> **Work item**
Below is a block of records; repeat each one exactly.

> **Source material**
◇ ◇ ◇ ◇ ◇
(** ** The index prefix of the mapping command *)

(** C7. When the arguments pass the checks, [run_mapping] launches one
    command, and it starts with [bowtie2 -x P] where [P] is
    [os.path.join] of the index folder and the assembly name followed by
    [_bowtie2_index].  For the folder [/idx/] and the name [sampleA]
    that is [/idx/sampleA_bowtie2_index]; in general, a name that does
    not start with a slash is put after the folder, with a slash in
    between unless the folder ends with one. *)
Theorem mapping_index_prefix (w : world) (folder : string) (r1 r2 : list string)
  (single_reads : option (list string)) (out assembly metagenome : string) (t : Z) :
  folder <> "" -> r1 <> [] -> length r1 = length r2 ->
  out <> "" -> assembly <> "" -> metagenome <> "" ->
  os_makedirs w out = None ->
  (exists rest,
      launched (trace (BowtieMapping.run_mapping w (Some folder) (Some r1) (Some r2)
                         single_reads (Some out) (Some assembly) (Some metagenome)
                         (Some t)))
      = [ "bowtie2" :: "-x"
          :: Py.os_path_join folder (assembly ++ "_bowtie2_index") :: rest ])
  /\ Py.os_path_join "/idx/" ("sampleA" ++ "_bowtie2_index") = "/idx/sampleA_bowtie2_index"
  /\ (Py.starts_with_sep assembly = false ->
      Py.os_path_join folder (assembly ++ "_bowtie2_index")
      = if Py.ends_with_sep folder then folder ++ assembly ++ "_bowtie2_index"
        else folder ++ "/" ++ assembly ++ "_bowtie2_index").
Proof.
  intros Hf Hr1 Hlen Hout Ha Hm Hmk. split; [|split].
  - rewrite (run_mapping_checked w folder r1 r2 single_reads out assembly metagenome t
               Hf Hr1 Hlen Hout Ha Hm Hmk).
    cbn [trace fst]. rewrite launched_app, mapping_launch_launched.
    unfold mapping_cmd, extend. cbn [app launched mapping_preamble].
    destruct (match single_reads with
              | Some ((_ :: _) as l) => Py.join "," l
              | _ => ""
              end); eexists; reflexivity.
  - reflexivity.
  - intros Hs. unfold Py.os_path_join.
    destruct assembly as [|c assembly]; [congruence|].
    destruct folder as [|fc folder]; [congruence|].
    replace (Py.starts_with_sep (String c assembly ++ "_bowtie2_index"))
      with (Py.starts_with_sep (String c assembly)) by reflexivity.
    rewrite Hs. reflexivity.
Qed.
◇ ◇ ◇ ◇ ◇
> **Result of the exercise**
(** ** The index prefix of the mapping command *)

(** C7. When the arguments pass the checks, [run_mapping] launches one
    command, and it starts with [bowtie2 -x P] where [P] is
    [os.path.join] of the index folder and the assembly name followed by
    [_bowtie2_index].  For the folder [/idx/] and the name [sampleA]
    that is [/idx/sampleA_bowtie2_index]; in general, a name that does
    not start with a slash is put after the folder, with a slash in
    between unless the folder ends with one. *)
Theorem mapping_index_prefix (w : world) (folder : string) (r1 r2 : list string)
  (single_reads : option (list string)) (out assembly metagenome : string) (t : Z) :
  folder <> "" -> r1 <> [] -> length r1 = length r2 ->
  out <> "" -> assembly <> "" -> metagenome <> "" ->
  os_makedirs w out = None ->
  (exists rest,
      launched (trace (BowtieMapping.run_mapping w (Some folder) (Some r1) (Some r2)
                         single_reads (Some out) (Some assembly) (Some metagenome)
                         (Some t)))
      = [ "bowtie2" :: "-x"
          :: Py.os_path_join folder (assembly ++ "_bowtie2_index") :: rest ])
  /\ Py.os_path_join "/idx/" ("sampleA" ++ "_bowtie2_index") = "/idx/sampleA_bowtie2_index"
  /\ (Py.starts_with_sep assembly = false ->
      Py.os_path_join folder (assembly ++ "_bowtie2_index")
      = if Py.ends_with_sep folder then folder ++ assembly ++ "_bowtie2_index"
        else folder ++ "/" ++ assembly ++ "_bowtie2_index").
Proof.
  intros Hf Hr1 Hlen Hout Ha Hm Hmk. split; [|split].
  - rewrite (run_mapping_checked w folder r1 r2 single_reads out assembly metagenome t
               Hf Hr1 Hlen Hout Ha Hm Hmk).
    cbn [trace fst]. rewrite launched_app, mapping_launch_launched.
    unfold mapping_cmd, extend. cbn [app launched mapping_preamble].
    destruct (match single_reads with
              | Some ((_ :: _) as l) => Py.join "," l
              | _ => ""
              end); eexists; reflexivity.
  - reflexivity.
  - intros Hs. unfold Py.os_path_join.
    destruct assembly as [|c assembly]; [congruence|].
    destruct folder as [|fc folder]; [congruence|].
    replace (Py.starts_with_sep (String c assembly ++ "_bowtie2_index"))
      with (Py.starts_with_sep (String c assembly)) by reflexivity.
    rewrite Hs. reflexivity.
Qed.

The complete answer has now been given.